Madelaine shook her head. “No. We haven’t. What about?”

“The truth—” He could hardly breathe. He kept his voice calm. “She kept sending me to welfare—and getting me back—until she finally went out on a trip and never came down. And left me tangled in the damn court system. Then they couldn’t put me anywhere permanent and let anybody get attached to me because you kept suing the station. Let me tell you. I made it through six foster-families, five of them before I was fifteen. I made it through school. I made it through the honors program and into graduate. I licensed to work on Downbelow in Planetary Science, which is what I want to do, and where you called me from, and where I left everything I care about. And you come along and jerk me up and out of that to do your damn laundry and scrub mess hall tables, because you could do that and I’m your property! Well, screw all of you! I’m trying to keep my head straight because I know we can’t turn this ship around, I haven’t got money to buy passage on any other ship, and I have to live out this year, but that’s all! That’s all. Because when we get back to Pell I’m going to sue you to get off this ship.”

“It still won’t give you Pell citizenship.”

It failed to knock the wind out of him, as she clearly expected. He didn’t want to tell her about Quen’s promise to him. She’d be the lawyer fighting him. He’d already been stupid and said too much. His lawyers would certainly have told him so.
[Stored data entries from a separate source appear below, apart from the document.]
(** The two goroutines, one in [handleRemoteAnswer] on [message] and one in
    the callback for the candidate [c], started on [w] and run under
    [schedule]. *)
Definition overlapped (message : string) (c : ICECandidate) (w : World)
    (schedule : list Tid) : Threads :=
  interleave schedule
    {| handlerPc := HStart message; callbackPc := CStart (Some c); shared := w |}.

(** What the callback for [c] has done at a program point: [cw] is what it has
    written to the websocket, [appended] whether it has appended [c]. *)
Definition callbackAt (c : ICECandidate) (pc : CallbackPc) (cw : list string)
    (appended : bool) : Prop :=
  match pc with
  | CStart x => x = Some c /\ cw = [] /\ appended = false
  | CReadDesc x | CAppend x | CSend x => x = c /\ cw = [] /\ appended = false
  | CDone =>
      (cw = [candidateMessage c] /\ appended = false) \/ (cw = [] /\ appended = true)
  end.

(** What the handler has done at a program point: [hdone] are the candidates
    it has sent.  Past the read of the slice, [hdone] followed by what is left
    to send is the buffer as it was at the start, or that buffer with [c]
    appended. *)
Definition handlerAt (pending0 : list ICECandidate) (c : ICECandidate) (pc : HandlerPc)
    (hdone : list ICECandidate) (appended : bool) : Prop :=
  match pc with
  | HSend rest =>
      hdone ++ rest = pending0 \/ (hdone ++ rest = pending0 ++ [c] /\ appended = true)
  | HDone =>
      hdone = [] \/ hdone = pending0 \/ (hdone = pending0 ++ [c] /\ appended = true)
  | _ => hdone = []
  end.

(** The invariant of the two goroutines started on [w0]: the messages written
    since are those of the handler and of the callback in some order, and the
    buffer is the one of [w0], with [c] at its end once appended. *)
Definition overlapInv (w0 : World) (c : ICECandidate) (s : Threads) : Prop :=
  exists (hdone : list ICECandidate) (cw : list string) (appended : bool)
         (written : list string),
    sent (trace (shared s)) = sent (trace w0) ++ written
    /\ written ≡ₚ map candidateMessage hdone ++ cw
    /\ pendingCandidates (shared s)
       = pendingCandidates w0 ++ (if appended then [c] else [])
    /\ callbackAt c (callbackPc s) cw appended
    /\ handlerAt (pendingCandidates w0) c (handlerPc s) hdone appended.

(** The same for an "answer" that is applied: [message] parses as [sdp], the
    engine in the state of [w0] accepts [sdp] as local description and goes
    to [pc1], where it accepts it as remote description.  The handler then
    takes no early return, and at its end it has sent all it read. *)
Definition handlerAtApplied (pc0 pc1 : PeerConnection) (message : string)
    (sdp : SessionDescription) (pending0 : list ICECandidate) (c : ICECandidate)
    (w : World) (pc : HandlerPc) (hdone : list ICECandidate) (appended : bool) : Prop :=
  match pc with
  | HStart m => m = message /\ peerConnection w = pc0 /\ hdone = []
  | HSetLocal sdp' => sdp' = sdp /\ peerConnection w = pc0 /\ hdone = []
  | HSetRemote sdp' => sdp' = sdp /\ peerConnection w = pc1 /\ hdone = []
  | HRange => hdone = []
  | HSend rest =>
      hdone ++ rest = pending0 \/ (hdone ++ rest = pending0 ++ [c] /\ appended = true)
  | HDone => hdone = pending0 \/ (hdone = pending0 ++ [c] /\ appended = true)
  end.

Definition appliedInv (w0 : World) (message : string) (sdp : SessionDescription)
    (pc1 : PeerConnection) (c : ICECandidate) (s : Threads) : Prop :=
  exists (hdone : list ICECandidate) (cw : list string) (appended : bool)
         (written : list string),
    sent (trace (shared s)) = sent (trace w0) ++ written
    /\ written ≡ₚ map candidateMessage hdone ++ cw
    /\ pendingCandidates (shared s)
       = pendingCandidates w0 ++ (if appended then [c] else [])
    /\ callbackAt c (callbackPc s) cw appended
    /\ handlerAtApplied (peerConnection w0) pc1 message sdp (pendingCandidates w0) c
                        (shared s) (handlerPc s) hdone appended.

End Overlap.

(** The frame a turn reads; empty when the read fails. *)
Definition frameOf (t : Turn) : list byte :=
  match readResult t with
  | ReadOk frame => frame
  | ReadErr _ => []
  end.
“I had a girl back there,” he said.

“Oh, is that it?”

“No! That’s not it. It’s not all it is.” Naturally they wanted to wrap all his problems up in that. But what he felt wouldn’t be understandable to people who didn’t know what there was on a planet. He’d had a grandmother. She’d died. A lot of people on this ship had died… along with Jeremy’s close relatives. And Madelaine— his grandmother… his great-grandmother—just stared at him, maybe amused, maybe hurt by the truth he’d told, maybe not giving a damn for anything but the ship’s fourteen million. Since his mother died he’d never had to deal with anybody who owned the same set of emotional entanglements to him that his mother had had, and then he’d been five. Slowly the emotional shock of meeting this woman reached through to him, the feeling of an emotional pain somewhere he wasn’t sure of, bone-deep and about to become acute, and tangled somewhere in his mother’s death.

“I was in Planetary Studies,” he said. “That doesn’t mean anything here. But it mattered to me. It mattered everything to me.”

“The stationmaster told us what you’d done. Both your extraordinary work to get into the program, and the ruinous thing you did at the end.” Madelaine’s face was sober. Her hands were steepled loosely before her, a tangle of fingers, an attitude that somehow echoed a habit of someone else—his mother—he wasn’t sure. “Fact is, in your tender love of the planet, you broke laws, you fractured rules designed to protect it and the downers from the well-meaning and the callous users. I’m interested in why you’d do such a thing.”